À l’attention de ceux qui doutent de l’efficacité de ces premières mesures (non exhaustives bien sûr), prétendant prôner des «solutions radicales», qui ne vont jamais pouvoir s’appliquer, il serait bon d’apporter deux argumentations pour relativiser l’affaire:
- Selon le dernier décompte, le nombre de réfugiés palestiniens dans des camps au Liban diminue et se rapproche des 200.000. S’y ajoute un certain nombre de Palestiniens qui se sont installés dans des appartements, s’embourgeoisant dans le tissu urbain.
Et on parle là de population qui n’a pas de pays où retourner, à la différence des Syriens. Si leur nombre diminue, c’est parce que beaucoup ont émigré à la recherche de meilleures possibilités, ne voyant pas leur avenir dans un pays qui ne va jamais leur accorder tous les droits. C’est pour dire qu’une présence perpétuelle de tous les Syriens au Liban n’est pas une fatalité.

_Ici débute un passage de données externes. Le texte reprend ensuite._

Lemma fork_finish_spec c j pg i n b g s0 s1 pc q t :
  kctx i n (Some c) b false s1 -> 0 <= n < 2 ^ 31 - 9 ->
  keq i (upd_slot j g s0) s1 -> j <> c ->
  ptable s0 !! c = Some pc -> wf_proc pc -> tf pc = Some t ->
  ptable s0 !! j = Some q -> length (name (g q)) = 16%nat -> bytes (name (g q)) ->
  wpx F (fork_finish c j pg) (fun r s' => kctx i n (Some c) b false s' /\
    r = pid (g q) /\ exists child,
      keq i (upd_slot j (fun _ => child) s0) s' /\
      forked pc t c (pid (g q)) (g q) child) s1.
Proof using All.
  intros Hk Hn H1 Hne Hc Hwf Ht Hq Hnm Hby. destruct Hwf as [Hw1 Hw2 Hw3].
  unfold fork_finish. wbind. apply wp_updp. slot_step (set_pgdir pg) H1.
  wbind. destruct (keq_other _ _ _ _ _ _ _ H1 Hne Hc) as (pc' & Hc' & Hst).
  eapply wp_getp; [exact Hc'|].
  rewrite <- (f_equal sz Hst : sz pc = sz pc').
  rewrite <- (f_equal tf Hst : tf pc = tf pc'), Ht.
  rewrite <- (f_equal cwd Hst : cwd pc = cwd pc').
  rewrite <- (f_equal name Hst : name pc = name pc').
  wbind. apply wp_updp. slot_step (set_sz (sz pc)) H1.
  wbind. apply wp_updp. slot_step (set_parent (Some c)) H1.
  wbind. eapply wp_hook; [apply copy_hook_ok|by do 3 apply kctx_upd|lia| |].
  { do 2 rewrite upd_slot_length. by eapply lookup_lt_Some. }
  intros _ s2 Hk2 H2. assert (H3 := transitivity H1 H2). clear H1 H2 Hc' Hst pc'.
  wbind. eapply wp_lift_opt; [done|].
  wbind. apply wp_updp. slot_step (set_tf (Some t)) H3.
  wbind. apply wp_updp. slot_step (set_tf (Some (set_tf_eax 0 t))) H3.
  wbind. eapply wp_mono; [|eapply (fork_files_spec c j i n _ b _ s0 pc Hne Hc Hw1);
    [lia|by do 2 apply kctx_upd|done|exact H3]].
  cbn beta. intros [] s4 [Hk4 H4]. clear H3.
  wbind. eapply wp_neutral_eq; [apply idup_ok|done|lia|].
  intros d s5 Hd Hk5 H5. rewrite (idup_same _ _ _ _ Hd).
  assert (H6 := transitivity H4 H5). clear H4 H5 Hd.
  wbind. apply wp_updp. slot_step (set_cwd (cwd pc)) H6.
  destruct (keq_own _ _ _ _ _ _ H6 Hq) as (q6 & Hq6 & Hst).
  pose proof (f_equal name Hst : name (g q) = name q6) as Hn6.
  wbind. eapply wp_safestrcpy_name; [exact Hq6|by rewrite <- Hn6..|done|done|].
  intros l Hl1 Hl2 Hl3. slot_step (set_name l) H6.
  destruct (keq_own _ _ _ _ _ _ H6 Hq) as (q7 & Hq7 & Hst7).
  wbind. eapply wp_getp; [exact Hq7|].
  rewrite <- (f_equal pid Hst7 : pid (g q) = pid q7).
  wbind. eapply wp_acquire; [by do 2 apply kctx_upd|lia|].
  intros v L s8 Hk8 H8. assert (H9 := transitivity H6 H8). clear H6 H8.
  wbind. apply wp_updp. slot_step (set_state RUNNABLE) H9.
  wbind. eapply wp_hook; [apply ready_hook_ok|by apply kctx_upd|lia| |].
  { rewrite (keq_length _ _ _ H9), upd_slot_length. by eapply lookup_lt_Some. }
  intros _ s10 Hk10 H10. wbind. eapply wp_release; [done|lia|].
  intros v' L' s11 Hk11 H11. apply wp_ret. split_and!; [done|done|].
  eexists. split.
  - eapply keq_const; [|done]. etrans; [exact H9|]. by etrans.
  - by split.
Qed.

Lemma forked_allocated pc t c n k q child :
  forked pc t c (pid (allocated n k q)) (allocated n k q) child ->
  forked pc t c n q child.
Proof. intros []. by split. Qed.

Lemma first_slot_ne f l j k p :
  first_slot f l = Some j -> l !! k = Some p -> f p = false -> j <> k.
Proof.
  intros Hf Hk Hp ->. destruct (first_slot_Some _ _ _ Hf) as (p' & Hp' & Hft).
  simplify_eq. congruence.
Qed.

(** [fork]: in the first unused slot, a runnable copy of the parent with the
    next pid, whose system call returns 0; or -1, and then the slot is unused
    again and no other slot has changed. *)
Lemma fork_spec i n c b s pc t :
  kctx i n (Some c) b false s -> 0 <= n < 2 ^ 31 - 9 ->
  length (ptable s) = NPROC -> Forall wf_proc (ptable s) ->
  ptable s !! c = Some pc -> state pc <> UNUSED -> tf pc = Some t ->
  wpx F fork (fun r s' => kctx i n (Some c) b false s' /\
    match first_slot (is_state UNUSED) (ptable s) with
    | None => r = -1 /\ keq i s s'
    | Some j =>
        let s0 := set_nextpid (i32 (nextpid s + 1)) s in
        (r = -1 /\ exists q, state q = UNUSED /\ kstack q = 0 /\
           keq i (upd_slot j (fun _ => q) s0) s') \/
        (r = nextpid s /\ exists q child, ptable s !! j = Some q /\
           keq i (upd_slot j (fun _ => child) s0) s' /\
           forked pc t c (nextpid s) q child)
    end) s.
Proof using All.
  intros Hk Hn Hl Hwf Hc Hst Ht. unfold fork. wbind.
  eapply wp_curproc; [done|lia|]. intros v Hk0 H0. wbind.
  eapply wp_mono; [|apply (allocproc_spec i n _ b _ Hk0); [lia|done]].
  cbn beta. simpl ptable. intros np s1 [Hk1 H1].
  destruct (first_slot _ _) as [j|] eqn:Hf.
  2:{ destruct H1 as [-> H1]. apply wp_ret. split_and!; [done|done|by etrans]. }
  set (s0 := set_nextpid (i32 (nextpid s + 1)) s).
  assert (Hj : exists q, ptable s !! j = Some q).
  { destruct (first_slot_Some _ _ _ Hf) as (q & Hq & _). by exists q. }
  destruct Hj as [q Hq].
  assert (keq i s0 (set_nextpid (i32 (nextpid s + 1)) (set_mac v s))) as Hs0
    by (by apply keq_set_nextpid).
  cbn zeta in H1. destruct H1 as [[-> H1]|[-> [k H1]]].
  { apply wp_ret. split; [done|]. left. split; [done|].
    exists (alloc_failed (nextpid s) q). split; [done|]. split; [done|].
    apply (keq_const i j (alloc_failed (nextpid s))); [|done]. etrans; [|exact H1].
    by apply (keq_upd_slot i j (alloc_failed (nextpid s))). }
  assert (H2 : keq i (upd_slot j (allocated (nextpid s) k) s0) s1).
  { etrans; [|exact H1]. by apply (keq_upd_slot i j (allocated (nextpid s) k)). }
  assert (Hne : j <> c).
  { eapply first_slot_ne; [done..|]. unfold is_state. by rewrite bool_decide_false. }
  destruct (keq_other _ _ _ _ _ _ _ H2 Hne (Hc : ptable s0 !! c = Some pc))
    as (pc' & Hc' & _).
  assert (wf_proc pc /\ wf_proc q) as [Hwp Hwq]
    by (split; eapply Forall_lookup_1; eauto).
  wbind. eapply wp_getp; [exact Hc'|]. wbind.
  eapply wp_neutral; [apply copyuvm_ok|done|lia|]. intros pg s3 Hk3 H3.
  assert (H4 := transitivity H2 H3).
  destruct pg as [pg|].
  - change (wpx F (fork_finish c j pg) (fun r s' => kctx i n (Some c) b false s' /\
      ((r = -1 /\ exists q, state q = UNUSED /\ kstack q = 0 /\
           keq i (upd_slot j (fun _ => q) s0) s') \/
        (r = nextpid s /\ exists q child, ptable s !! j = Some q /\
           keq i (upd_slot j (fun _ => child) s0) s' /\
           forked pc t c (nextpid s) q child))) s3).
    eapply wp_mono; [|eapply (fork_finish_spec c j pg i n b
      (allocated (nextpid s) k) s0 s3 pc q t); eauto; apply Hwq].
    cbn beta. intros r s5 (Hk5 & -> & child & H5 & Hfk). split; [done|]. right.
    split; [done|]. exists q, child. split_and!; [done|done|].
    by apply forked_allocated in Hfk.
  - wbind. destruct (keq_own _ _ _ _ _ _ H4 (Hq : ptable s0 !! j = Some q)) as (q4 & Hq4 & _).
    eapply wp_getp; [exact Hq4|]. wbind. apply wp_updp. slot_step (set_pgdir 0) H4.
    wbind. eapply wp_neutral; [apply kfree_ok|by apply kctx_upd|lia|].
    intros _ s5 Hk5 H5. assert (H6 := transitivity H4 H5).
    wbind. apply wp_updp. slot_step (set_kstack 0) H6.
    wbind. apply wp_updp. slot_step (set_state UNUSED) H6.
    apply wp_ret. split; [by do 2 apply kctx_upd|]. left. split; [done|].
    eexists. split; [|split; [|by eapply (keq_const i j _ s0 _ q H6)]]; done.
Qed.

Lemma forked_strip pc t c n q child child' :
  strip child = strip child' -> forked pc t c n q child -> forked pc t c n q child'.
Proof.
  intros He [H1 H2 H3 H4 H5 H6 H7 H8 H9 H10].
  pose proof (f_equal name He : name child = name child') as Hn. split.
  - by rewrite <- (f_equal state He : state child = state child').
  - by rewrite <- (f_equal pid He : pid child = pid child').
  - by rewrite <- (f_equal parent He : parent child = parent child').
  - by rewrite <- (f_equal sz He : sz child = sz child').
  - by rewrite <- (f_equal tf He : tf child = tf child').
  - by rewrite <- (f_equal ofile He : ofile child = ofile child').
  - by rewrite <- (f_equal cwd He : cwd child = cwd child').
  - by rewrite <- Hn.
  - by rewrite <- Hn.
  - by rewrite <- (f_equal killed He : killed child = killed child').
Qed.

(** A slot after a [fork] that failed: as before, or the first unused one, unused again and
    without a kernel stack. *)
Definition kept_or_unused (l : list proc) (k : nat) (p p' : proc) : Prop :=
  strip p' = strip p \/
  first_slot (is_state UNUSED) l = Some k /\ state p' = UNUSED /\ kstack p' = 0.

(** [fork] as a change of the table. *)
Lemma fork_outcome i n c b s pc t :
  kctx i n (Some c) b false s -> 0 <= n < 2 ^ 31 - 9 ->
  length (ptable s) = NPROC -> Forall wf_proc (ptable s) ->
  ptable s !! c = Some pc -> state pc <> UNUSED -> tf pc = Some t ->
  wpx F fork (fun r s' => kctx i n (Some c) b false s' /\
    ((r = -1 /\ forall k p, ptable s !! k = Some p ->
        exists p', ptable s' !! k = Some p' /\ kept_or_unused (ptable s) k p p') \/
     (r = nextpid s /\ exists j q child,
        first_slot (is_state UNUSED) (ptable s) = Some j /\
        ptable s !! j = Some q /\ ptable s' !! j = Some child /\
        forked pc t c (nextpid s) q child /\
        forall k p, k <> j -> ptable s !! k = Some p ->
          exists p', ptable s' !! k = Some p' /\ strip p' = strip p))) s.
Proof using All.
  intros Hk Hn Hl Hwf Hc Hst Ht.
  eapply wp_mono; [|by apply (fork_spec i n c b s pc t)]. cbn beta zeta.
  intros r s' [Hk' Hr]. split; [done|].
  assert (Hsame : forall j g, keq i (upd_slot j g (set_nextpid (i32 (nextpid s + 1)) s)) s' ->
    forall k p, k <> j -> ptable s !! k = Some p ->
      exists p', ptable s' !! k = Some p' /\ strip p' = strip p).
  { intros j g H k p Hkj Hp.
    destruct (keq_other _ _ k _ _ _ p H) as (p' & Hp' & He); [done|done|]. by exists p'. }
  destruct (first_slot _ _) as [j|] eqn:Hf.
  - destruct Hr as [(-> & q & Hqu & Hqk & H)|(-> & q & child & Hq & H & Hfk)].
    + left. split; [done|]. intros k p Hp. destruct (decide (k = j)) as [->|Hkj].
      * destruct (keq_own _ _ _ _ _ _ H (Hp : ptable (set_nextpid _ s) !! j = Some p)) as (p' & Hp' & He).
        exists p'. split; [done|]. right. split; [done|].
        by rewrite <- (f_equal state He : state q = state p'), <- (f_equal kstack He : kstack q = kstack p').
      * destruct (Hsame _ _ H k p Hkj Hp) as (p' & Hp' & He). exists p'. split; [done|by left].
    + right. split; [done|].
      destruct (keq_own _ _ _ _ _ _ H (Hq : ptable (set_nextpid _ s) !! j = Some q))
        as (ch' & Hch & He).
      exists j, q, ch'. split_and!; [done|done|done| |by eapply Hsame].
      by apply (forked_strip _ _ _ _ _ _ _ He).
  - destruct Hr as [-> H]. left. split; [done|]. intros k p Hp.
    destruct (keq_slot _ _ _ _ _ H Hp) as (p' & Hp' & He). exists p'. split; [done|by left].
Qed.
Lemma pushcli_cur m m' : pushcli m = Ok (tt, m') -> cur m' = cur m.
Proof.
  unfold pushcli. intros H. binv H. injection E as <- <-. binv H. injection E as _ <-.
  binv H. apply mycpu_inv in E as [-> _]. binv H. apply getcpu_inv in E as [-> _].
  binv H. binv H. apply mycpu_inv in E0 as [-> _]. injection H as <-.
  rewrite cur_upd by done. destruct (ncli _ =? 0); injection E as <- <-; by rewrite ?cur_upd.
Qed.

Lemma popcli_cur m m' : popcli m = Ok (tt, m') -> cur m' = cur m.
Proof.
  unfold popcli. intros H. binv H. injection E as <- <-. destruct (eflags_IF m); [done|].
  binv H. apply mycpu_inv in E as [-> _]. binv H. injection E as <- <-.
  binv H. apply getcpu_inv in E as [-> _]. destruct (_ <? 0); [done|].
  transitivity (cur (upd_cpu a (fun c => set_ncli (i32 (ncli c - 1)) c) m)); [|by rewrite cur_upd].
  destruct (_ && _); by injection H as <-.
Qed.

Lemma myproc_inv m o m' : myproc m = Ok (o, m') -> o = cur m' /\ cur m' = cur m.
Proof.
  unfold myproc. intros H. binv H. destruct a. apply pushcli_cur in E.
  binv H. apply mycpu_inv in E0 as [-> Hi]. binv H. apply getcpu_inv in E0 as [-> Hc].
  binv H. destruct a1. apply popcli_cur in E0. injection H as <- <-. rewrite E0.
  split; [|done]. unfold cur. rewrite Hi. cbn. by rewrite Hc.
Qed.

Section Alive.
Context {E Q : Type} `{KE : KernelEnv E Q} `{SP : SchedPolicy E Q} `{TE : TrapEnv E Q}.
Implicit Types s : kst E Q.

(** The running process, if there is one, has not been killed. *)
Definition alive s : Prop :=
  forall c, cur (mac s) = Some c -> exists p, ptable s !! c = Some p /\ killed p = false.

Lemma on_mac_inv {A} (m : M mach A) s a s' : on_mac m s = Ok (a, s') ->
  exists v, m (mac s) = Ok (a, v) /\ s' = set_mac v s.
Proof. unfold on_mac. destruct (m (mac s)) as [[x v]| | |]; [|done..]. intros [= <- <-]. by exists v. Qed.

Lemma curproc_inv s c s' : curproc s = Ok (c, s') -> cur (mac s') = Some c /\ ptable s' = ptable s.
Proof.
  unfold curproc. intros H. binv H. apply on_mac_inv in E0 as (v & Hm & ->). apply myproc_inv in Hm as [-> _].
  destruct (cur v) eqn:Hv; [|done]. by injection H as <- <-.
Qed.

Lemma getp_inv j s p s' : getp j s = Ok (p, s') -> s' = s /\ ptable s !! j = Some p.
Proof.
  unfold getp. intros H. binv H. injection E0 as <- <-. destruct (ptable s !! j); [|done]. by injection H as <- <-.
Qed.

Lemma exit_never_returns s x : exit s <> Ok x.
Proof.
  intros H. destruct x as [[] s']. unfold exit in H. binv H. binv H. case_bool_decide; [done|].
  do 9 binv H. done.
Qed.

Lemma exit_if_killed_alive s s' : exit_if_killed s = Ok (tt, s') -> alive s'.
Proof.
  unfold exit_if_killed. intros H. binv H. apply curproc_inv in E0 as [Hc _]. binv H.
  apply getp_inv in E0 as [-> Hp]. destruct (killed a0) eqn:Hk; cbn [when] in H.
  - by apply exit_never_returns in H.
  - injection H as <-. intros c Hc'. rewrite Hc in Hc'. injection Hc' as <-. by exists a0.
Qed.

Lemma user_exit_if_killed_alive t s s' : Z.land (tf_cs t) 3 = DPL_USER ->
  user_exit_if_killed t s = Ok (tt, s') -> alive s'.
Proof.
  intros Ht. unfold user_exit_if_killed. rewrite Ht. intros H. binv H.
  apply on_mac_inv in E0 as (v & Hm & ->). apply myproc_inv in Hm as [-> _].
  destruct (cur v) eqn:Hv.
  - apply (exit_if_killed_alive (set_mac v s)). unfold exit_if_killed. rewrite <- H.
    apply bind_ext. intros c s1. apply bind_ext. intros p s2. by rewrite Z.eqb_refl, andb_true_r.
  - injection H as <-. intros c. cbn. by rewrite Hv.
Qed.

(** C29. [trap] returns to no process that has been killed: when it returns from a system call,
    or to user mode, the process that runs then is not marked, whatever the handlers, the
    scheduler and the other processes did in between. *)
Theorem killed_process_never_returns fuel t s s' :
  trap fuel t s = Ok (tt, s') -> tf_trapno t = T_SYSCALL \/ Z.land (tf_cs t) 3 = DPL_USER -> alive s'.
Proof.
  unfold trap. intros H Ht. destruct (Z.eqb_spec (tf_trapno t) T_SYSCALL) as [He|Hne].
  - do 4 binv H. by eapply exit_if_killed_alive.
  - destruct Ht as [Ht|Ht]; [done|]. do 3 binv H. by eapply user_exit_if_killed_alive.
Qed.
End Alive.

(** ** Other locks than that of the table *)

Section Locks.
Context {E Q : Type}.
Context (F : failure -> Prop).
Implicit Types s : kst E Q.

- La deuxième relativisation intéressante est le cas des Émirats arabes unis, où 90% des résidents sont des étrangers – et le pays ne s’en porte pas si mal. Au contraire, ces étrangers, bien encadrés et canalisés, ont littéralement créé la prospérité du pays. Reprendre quelques-unes de leurs recettes serait une bonne chose.
Et puis il faut arrêter d’accuser les Syriens de tous nos maux. Aucun des rapports internationaux sur notre crise financière ne cite les Syriens comme cause de notre débâcle. Au pire, on y voit un élément aggravant.
Cependant, on a le malheur d’être dans un pays où la responsabilité est confiée à des irresponsables, dont la seule tâche est d’entretenir des troupeaux de boucs émissaires.